WHEN Matt Fruci was just 11 years old, he was diagnosed with anorexia and hospitalised.

Now 27, Matt is not certain why the eating disorder overwhelmed him at such a young age, explaining that genetics, an obsessive personality and an allergy to wheat might all have been influencing factors.

He remembers a family holiday to Butlin’s as the low point – when instead of enjoying a special time with his family he avoided involvement, focused on not eating and felt very low indeed. His parents were so concerned, they sought medical intervention.

It is hard to imagine now, as Matt is a picture of health — he is a personal trainer and in 2014 came second in a National Physique Association contest.

But he is using his earlier struggles with eating, and his keen awareness of people’s thought processes and tendency to self-sabotage, to help women improve fitness, lose weight and tone up.

“I’m in charge of that now,” he says. “I developed a way of managing it, and I think it has made me a better coach.

“I have ideas that can work with clients about how to set goals and overcome obstacles. That’s where you can get your breakthrough.

“Everything I have been through has helped me create a system, so I can help others.”

Matt, who has lived in Marlborough for the last four years, was born and grew up in Swindon. He went to the Ridgeway School, and as a boy was keen on football.

Coming from an Italian background meant pasta was a key ingredient in meals, and he suspects an allergy to wheat, which was not diagnosed till later, contributed to the development of his dislike of eating.

“I lost interest in food and became quite obsessive. It was a control thing, and I had low confidence and self esteem – I was quite shy,” he said. “I became scared of eating.”

He received help from a consultant in child psychology.

“It is hard to understand why people will not eat, but I would try to avoid it, I would play around with it. You have a rational side which thinks this is ridiculous.”

Matt credits his older brother Tom for helping him recover, as he could see his brother was eating and enjoying himself. “Tom was living life,” he said.

But soon after, the family suffered a devastating loss. Matt’s mother Maria died suddenly, following a brain haemorrhage. His father Frank was left with two sons, aged 16 and 12, to bring up alone.

“I am so grateful to my dad for what he did for us,” Matt said.

The loss of their mother meant the boys had to be more organised and responsible, contributing to the running of the home. Matt also got into the habit of training, and achieved his black belt in Tae Kwon Do at the age of 13.

After A-levels, he went to Loughborough University, where he gained a Master’s degree from the School of Sport, Exercise and Health Sciences.

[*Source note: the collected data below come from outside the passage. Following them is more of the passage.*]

(** * Well/group control helpers of the flow simulator

    A shallow embedding of [opm/simulators/wells/WellGroupHelpers.cpp]
    (namespace [Opm::WellGroupHelpers]) together with the properties that
    the specification states about it.

    Conventions of the embedding.

    - A C++ [double] is an exact rational number ([Qc], the canonical
      rationals, whose equality is Leibniz equality).  Rounding, infinities
      and NaN are outside the model: a statement that equates two ways of
      computing a number is a statement about exact arithmetic, and a
      quotient by zero, which is an infinity in the source, is [0] here.
      The module [Binary64] has the rate sums in the arithmetic of the
      machine.
    - A function that may throw, or whose recursion or loop is not bounded
      by its arguments, returns a [res]: [Ok v], [Throw e] for a C++
      exception, or [OutOfFuel] when the explicit recursion budget is used
      up.  The budget ([fuel]) bounds the depth of the recursion over the
      group tree, respectively the number of turns of a [while] loop.
    - [assert] is compiled out (an [NDEBUG] build).  The one assertion
      whose condition depends on the arguments, in
      [FractionCalculator::localFraction], is kept beside the function as
      [localFraction_assertion].
    - Reading a [std::vector] outside its bounds is undefined behaviour in
      the source; the model reads [0] there, and a write changes nothing.
    - The classes of the schedule library ([Group], [Well], [Schedule],
      [GuideRate], [ExtNetwork]) and the well state are records of the
      observers the helpers call. *)

From Stdlib Require Import QArith Qcanon Floats Uint63.
From stdpp Require Import gmap strings list.

Local Open Scope Qc_scope.
Local Open Scope string_scope.

(** ** Numbers *)

Abbreviation double := Qc.

Definition dbl (n : Z) (d : positive) : double := Q2Qc (n # d).

(** [std::max(a, b)], which is [(a < b) ? b : a]. *)
Definition std_max (a b : double) : double :=
  if Qclt_le_dec a b then b else a.

(** [v[i]] on a [std::vector<double>]. *)
Definition vec_at (v : list double) (i : nat) : double := default 0 (v !! i).

(** [v[i] += x]. *)
Definition vec_add_at (v : list double) (i : nat) (x : double) : list double :=
  alter (fun y => y + x) i v.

He worked in football coaching and started work as a personal trainer, but aged 24, went back to university and gained another Master’s in Human Nutrition at Oxford Brookes University. Matt began blogging and writing about food and exercise, and found more people were asking him for advice.

Matt is determined to help people achieve their health and fitness goals without making them feel they are giving up the good things in life that make them happy.

“I want people to be doing the least amount of exercise and eating the most you can, while getting the results they want,” he said.

To illustrate the point, when Matt was taking part in the Natural Physique Association competition, he took part in the heat a week before his stag do and two weeks before his wedding – then had the final a week after his wedding, with all the associated celebratory drinking and dining.

At the end of 2014, he set up Fruci Fit and decided to focus on a personal training practice that focused on helping women improve their fitness and lose weight.

“I resonate better when working with women,” he said. Now he has a 10-month-old daughter, Ottile, and says he understands what a challenge it can be, fitting in healthy eating and exercise when you have a job and children to care for.

He admits he tried fad diets, compared himself to others and did not like what he saw in the mirror – and that this affected his life and relationships. Now he wants to help others make positive changes.

Matt’s approach is to make small but consistent changes, by choosing simple daily habits that can be added even on the busiest and most stressful day. That might mean starting with just a three-minute work-out – if you do it every day. The all-or-nothing approach to exercise and dieting is what causes many problems, he thinks, and we need a more moderate and manageable approach.

“Half assed is better than no assed,” he said.

“I really put everything into this job, for every client’s issues and their struggles, I always listen,” he said.

Matt has around 35 clients on his books now, with two groups in Marlborough as well as online clients – including one in Australia.

He has also written a book called Shift: Helping Busy Ladies Think Differently And Get Their Bodies Back, which is available from Amazon.